BEGIN

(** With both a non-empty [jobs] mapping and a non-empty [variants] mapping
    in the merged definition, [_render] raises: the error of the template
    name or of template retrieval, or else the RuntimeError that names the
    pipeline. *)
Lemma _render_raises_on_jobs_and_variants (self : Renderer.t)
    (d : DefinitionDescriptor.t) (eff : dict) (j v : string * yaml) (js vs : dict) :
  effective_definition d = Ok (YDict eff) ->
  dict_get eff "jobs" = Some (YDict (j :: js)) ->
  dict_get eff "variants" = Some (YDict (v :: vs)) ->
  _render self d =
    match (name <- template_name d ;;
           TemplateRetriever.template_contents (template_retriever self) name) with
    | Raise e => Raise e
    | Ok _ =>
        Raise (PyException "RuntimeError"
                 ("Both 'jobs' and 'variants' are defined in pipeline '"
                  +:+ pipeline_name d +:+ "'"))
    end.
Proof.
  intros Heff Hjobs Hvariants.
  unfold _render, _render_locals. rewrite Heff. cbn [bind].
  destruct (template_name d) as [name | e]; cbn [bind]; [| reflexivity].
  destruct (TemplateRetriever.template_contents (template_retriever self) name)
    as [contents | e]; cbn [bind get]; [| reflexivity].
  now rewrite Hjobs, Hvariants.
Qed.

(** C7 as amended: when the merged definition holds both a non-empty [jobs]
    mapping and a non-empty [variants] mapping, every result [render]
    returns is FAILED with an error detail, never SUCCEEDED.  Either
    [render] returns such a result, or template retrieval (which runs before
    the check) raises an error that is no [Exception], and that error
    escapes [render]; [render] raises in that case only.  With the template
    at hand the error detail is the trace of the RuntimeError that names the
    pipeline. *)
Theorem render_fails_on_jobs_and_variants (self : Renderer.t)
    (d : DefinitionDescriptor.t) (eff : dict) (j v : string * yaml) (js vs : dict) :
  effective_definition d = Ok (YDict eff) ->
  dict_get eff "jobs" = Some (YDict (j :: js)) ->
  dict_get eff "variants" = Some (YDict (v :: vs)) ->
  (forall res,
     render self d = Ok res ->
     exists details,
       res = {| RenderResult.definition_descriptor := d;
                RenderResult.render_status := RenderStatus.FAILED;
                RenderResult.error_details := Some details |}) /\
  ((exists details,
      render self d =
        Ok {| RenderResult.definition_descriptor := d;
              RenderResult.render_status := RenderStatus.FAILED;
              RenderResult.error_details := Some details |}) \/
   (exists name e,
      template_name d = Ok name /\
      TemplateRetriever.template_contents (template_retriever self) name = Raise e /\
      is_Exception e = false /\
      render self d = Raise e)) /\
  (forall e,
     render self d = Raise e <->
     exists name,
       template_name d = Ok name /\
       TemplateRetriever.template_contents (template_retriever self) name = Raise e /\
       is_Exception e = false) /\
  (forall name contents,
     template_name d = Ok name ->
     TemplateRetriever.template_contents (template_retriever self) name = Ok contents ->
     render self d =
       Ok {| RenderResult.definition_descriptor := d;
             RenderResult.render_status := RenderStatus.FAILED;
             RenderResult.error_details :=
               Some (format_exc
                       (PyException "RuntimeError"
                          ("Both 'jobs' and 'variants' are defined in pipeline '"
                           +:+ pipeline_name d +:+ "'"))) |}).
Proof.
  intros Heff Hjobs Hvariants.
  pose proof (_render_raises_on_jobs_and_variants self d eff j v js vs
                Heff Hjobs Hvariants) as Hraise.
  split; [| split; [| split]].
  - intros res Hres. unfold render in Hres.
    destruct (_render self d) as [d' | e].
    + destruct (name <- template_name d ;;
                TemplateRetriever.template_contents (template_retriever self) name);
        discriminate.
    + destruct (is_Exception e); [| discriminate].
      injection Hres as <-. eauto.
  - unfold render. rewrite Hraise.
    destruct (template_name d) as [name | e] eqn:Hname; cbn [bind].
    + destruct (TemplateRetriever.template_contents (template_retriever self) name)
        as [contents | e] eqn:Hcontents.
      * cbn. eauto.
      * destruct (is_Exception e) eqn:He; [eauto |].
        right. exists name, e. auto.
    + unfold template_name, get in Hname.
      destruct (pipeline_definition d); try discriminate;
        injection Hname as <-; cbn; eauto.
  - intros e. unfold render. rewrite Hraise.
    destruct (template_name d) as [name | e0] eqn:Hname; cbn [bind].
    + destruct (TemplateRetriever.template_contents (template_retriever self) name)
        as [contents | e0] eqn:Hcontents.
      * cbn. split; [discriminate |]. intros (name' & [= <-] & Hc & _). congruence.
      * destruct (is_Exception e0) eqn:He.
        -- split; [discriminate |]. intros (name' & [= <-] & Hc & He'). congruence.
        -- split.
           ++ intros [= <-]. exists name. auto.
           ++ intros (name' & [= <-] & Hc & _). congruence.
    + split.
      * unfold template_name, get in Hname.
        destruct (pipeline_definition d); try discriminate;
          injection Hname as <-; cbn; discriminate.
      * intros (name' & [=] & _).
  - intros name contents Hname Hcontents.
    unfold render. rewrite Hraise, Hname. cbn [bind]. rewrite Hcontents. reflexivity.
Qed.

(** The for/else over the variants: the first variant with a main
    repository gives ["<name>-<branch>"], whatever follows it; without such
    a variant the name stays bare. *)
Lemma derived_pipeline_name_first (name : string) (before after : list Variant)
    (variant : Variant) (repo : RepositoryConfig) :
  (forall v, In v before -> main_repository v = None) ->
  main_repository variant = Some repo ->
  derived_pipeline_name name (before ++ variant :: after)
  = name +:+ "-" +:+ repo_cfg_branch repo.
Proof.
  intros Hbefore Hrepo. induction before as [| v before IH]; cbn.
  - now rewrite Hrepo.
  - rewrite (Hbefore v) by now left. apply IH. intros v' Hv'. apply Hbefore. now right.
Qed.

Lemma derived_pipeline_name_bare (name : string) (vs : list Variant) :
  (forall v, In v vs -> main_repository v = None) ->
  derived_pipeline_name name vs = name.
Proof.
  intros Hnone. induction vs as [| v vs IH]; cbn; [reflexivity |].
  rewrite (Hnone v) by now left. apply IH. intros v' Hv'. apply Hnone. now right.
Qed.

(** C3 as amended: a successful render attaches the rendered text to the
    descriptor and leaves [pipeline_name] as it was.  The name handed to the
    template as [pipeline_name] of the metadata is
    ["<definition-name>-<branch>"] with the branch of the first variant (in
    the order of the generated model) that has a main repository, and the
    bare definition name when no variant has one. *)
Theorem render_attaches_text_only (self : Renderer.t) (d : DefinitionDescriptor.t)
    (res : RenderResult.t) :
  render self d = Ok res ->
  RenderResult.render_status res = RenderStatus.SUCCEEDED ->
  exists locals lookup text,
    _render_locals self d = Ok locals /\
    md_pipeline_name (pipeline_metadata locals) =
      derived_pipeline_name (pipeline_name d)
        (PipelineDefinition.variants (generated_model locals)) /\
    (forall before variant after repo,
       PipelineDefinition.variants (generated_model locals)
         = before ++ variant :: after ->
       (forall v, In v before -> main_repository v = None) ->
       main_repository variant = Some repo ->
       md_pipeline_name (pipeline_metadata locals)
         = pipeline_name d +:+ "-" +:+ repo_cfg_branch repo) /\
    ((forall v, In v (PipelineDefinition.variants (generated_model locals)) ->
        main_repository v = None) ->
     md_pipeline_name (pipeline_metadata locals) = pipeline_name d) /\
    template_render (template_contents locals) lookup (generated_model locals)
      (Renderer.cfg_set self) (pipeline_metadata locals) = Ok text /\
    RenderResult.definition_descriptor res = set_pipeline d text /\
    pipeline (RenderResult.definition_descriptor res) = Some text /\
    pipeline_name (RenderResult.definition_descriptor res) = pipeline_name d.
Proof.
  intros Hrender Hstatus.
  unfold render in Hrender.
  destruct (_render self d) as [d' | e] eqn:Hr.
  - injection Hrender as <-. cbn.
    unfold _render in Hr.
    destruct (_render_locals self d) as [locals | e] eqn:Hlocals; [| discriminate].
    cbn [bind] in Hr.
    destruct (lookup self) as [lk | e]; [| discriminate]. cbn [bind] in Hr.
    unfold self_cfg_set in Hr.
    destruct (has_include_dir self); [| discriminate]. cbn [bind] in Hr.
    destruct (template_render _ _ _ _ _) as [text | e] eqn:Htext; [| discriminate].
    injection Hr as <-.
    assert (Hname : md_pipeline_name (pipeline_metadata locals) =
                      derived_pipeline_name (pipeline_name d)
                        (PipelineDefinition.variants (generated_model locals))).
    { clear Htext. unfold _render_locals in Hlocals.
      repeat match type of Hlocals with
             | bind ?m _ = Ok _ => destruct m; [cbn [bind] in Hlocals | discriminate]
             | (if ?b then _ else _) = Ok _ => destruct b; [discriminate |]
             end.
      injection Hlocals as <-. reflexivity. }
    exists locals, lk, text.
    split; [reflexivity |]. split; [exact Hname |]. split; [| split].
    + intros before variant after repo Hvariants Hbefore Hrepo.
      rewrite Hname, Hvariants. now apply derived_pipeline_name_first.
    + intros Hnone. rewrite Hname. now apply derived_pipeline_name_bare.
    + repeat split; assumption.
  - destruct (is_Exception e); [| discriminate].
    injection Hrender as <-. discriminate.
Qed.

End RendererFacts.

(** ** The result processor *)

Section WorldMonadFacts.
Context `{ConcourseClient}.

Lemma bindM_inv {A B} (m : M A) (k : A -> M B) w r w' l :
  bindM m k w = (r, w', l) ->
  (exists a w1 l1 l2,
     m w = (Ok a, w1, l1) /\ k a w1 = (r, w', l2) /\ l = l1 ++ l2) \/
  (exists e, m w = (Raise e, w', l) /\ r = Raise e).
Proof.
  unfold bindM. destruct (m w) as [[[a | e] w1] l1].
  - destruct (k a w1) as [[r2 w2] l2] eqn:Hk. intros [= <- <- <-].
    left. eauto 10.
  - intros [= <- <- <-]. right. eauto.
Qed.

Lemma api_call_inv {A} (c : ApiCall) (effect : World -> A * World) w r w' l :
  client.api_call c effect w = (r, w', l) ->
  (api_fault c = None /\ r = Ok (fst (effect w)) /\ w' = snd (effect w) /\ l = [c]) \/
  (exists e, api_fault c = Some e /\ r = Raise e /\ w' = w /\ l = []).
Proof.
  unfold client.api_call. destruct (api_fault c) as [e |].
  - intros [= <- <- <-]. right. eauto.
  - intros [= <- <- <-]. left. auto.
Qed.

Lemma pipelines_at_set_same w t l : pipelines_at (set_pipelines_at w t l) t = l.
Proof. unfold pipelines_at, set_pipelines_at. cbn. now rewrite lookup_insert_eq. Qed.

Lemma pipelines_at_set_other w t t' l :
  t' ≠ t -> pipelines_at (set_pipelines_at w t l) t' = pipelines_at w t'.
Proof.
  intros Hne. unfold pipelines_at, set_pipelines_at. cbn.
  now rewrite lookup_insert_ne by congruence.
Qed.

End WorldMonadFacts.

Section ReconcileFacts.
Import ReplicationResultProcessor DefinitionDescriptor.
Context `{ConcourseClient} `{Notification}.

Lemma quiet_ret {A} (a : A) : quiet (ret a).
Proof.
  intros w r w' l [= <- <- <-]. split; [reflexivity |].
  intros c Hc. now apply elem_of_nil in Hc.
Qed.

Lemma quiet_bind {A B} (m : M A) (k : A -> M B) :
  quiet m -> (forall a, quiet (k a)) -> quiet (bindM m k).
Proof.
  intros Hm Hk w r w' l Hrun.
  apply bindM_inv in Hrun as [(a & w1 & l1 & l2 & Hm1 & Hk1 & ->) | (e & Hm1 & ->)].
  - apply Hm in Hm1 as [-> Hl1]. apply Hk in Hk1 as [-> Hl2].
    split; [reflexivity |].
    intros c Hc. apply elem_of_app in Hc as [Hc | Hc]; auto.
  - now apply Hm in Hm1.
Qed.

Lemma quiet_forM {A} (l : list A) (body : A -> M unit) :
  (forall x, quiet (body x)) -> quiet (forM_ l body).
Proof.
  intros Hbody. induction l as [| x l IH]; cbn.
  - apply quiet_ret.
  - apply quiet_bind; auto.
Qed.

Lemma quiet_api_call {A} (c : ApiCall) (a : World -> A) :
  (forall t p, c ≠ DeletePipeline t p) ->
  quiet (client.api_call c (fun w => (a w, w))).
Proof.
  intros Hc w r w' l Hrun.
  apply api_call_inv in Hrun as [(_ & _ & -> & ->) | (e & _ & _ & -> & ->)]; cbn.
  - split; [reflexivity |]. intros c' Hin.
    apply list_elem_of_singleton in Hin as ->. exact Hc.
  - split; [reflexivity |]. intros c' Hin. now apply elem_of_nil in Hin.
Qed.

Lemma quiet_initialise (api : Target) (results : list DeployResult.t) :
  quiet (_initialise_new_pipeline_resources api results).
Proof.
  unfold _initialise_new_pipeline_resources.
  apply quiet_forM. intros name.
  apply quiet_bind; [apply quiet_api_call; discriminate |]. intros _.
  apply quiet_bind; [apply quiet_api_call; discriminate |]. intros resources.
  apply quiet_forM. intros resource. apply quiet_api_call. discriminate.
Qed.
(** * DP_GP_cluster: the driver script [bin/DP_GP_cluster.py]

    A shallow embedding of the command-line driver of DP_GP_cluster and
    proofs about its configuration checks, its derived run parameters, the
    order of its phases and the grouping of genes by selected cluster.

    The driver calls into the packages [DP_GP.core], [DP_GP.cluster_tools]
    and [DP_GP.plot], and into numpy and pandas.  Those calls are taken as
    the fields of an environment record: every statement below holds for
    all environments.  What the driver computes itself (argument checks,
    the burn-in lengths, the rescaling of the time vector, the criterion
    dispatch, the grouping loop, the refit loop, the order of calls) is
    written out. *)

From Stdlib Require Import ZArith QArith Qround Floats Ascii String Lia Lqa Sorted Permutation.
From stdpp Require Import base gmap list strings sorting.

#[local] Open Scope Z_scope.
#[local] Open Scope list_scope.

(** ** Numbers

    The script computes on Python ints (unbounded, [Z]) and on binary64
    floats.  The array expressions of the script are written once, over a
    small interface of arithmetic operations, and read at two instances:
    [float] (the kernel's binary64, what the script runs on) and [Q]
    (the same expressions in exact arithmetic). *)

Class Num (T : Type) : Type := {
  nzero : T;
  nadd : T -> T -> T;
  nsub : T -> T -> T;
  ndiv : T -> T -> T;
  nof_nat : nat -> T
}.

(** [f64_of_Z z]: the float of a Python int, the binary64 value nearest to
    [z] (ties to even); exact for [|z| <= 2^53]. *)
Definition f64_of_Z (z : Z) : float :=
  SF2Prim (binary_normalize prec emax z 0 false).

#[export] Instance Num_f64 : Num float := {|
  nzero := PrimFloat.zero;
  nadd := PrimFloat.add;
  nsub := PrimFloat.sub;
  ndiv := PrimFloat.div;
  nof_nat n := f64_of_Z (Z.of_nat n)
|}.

END

◆ WORK REQUIRED ◆
Would you please copy exactly the part of the entries above that begins at the line containing "exists locals lookup" and ends at the line containing "variant :: after ->", both lines included?

◆ YOUR SOLUTION ◆
  exists locals lookup text,
    _render_locals self d = Ok locals /\
    md_pipeline_name (pipeline_metadata locals) =
      derived_pipeline_name (pipeline_name d)
        (PipelineDefinition.variants (generated_model locals)) /\
    (forall before variant after repo,
       PipelineDefinition.variants (generated_model locals)
         = before ++ variant :: after ->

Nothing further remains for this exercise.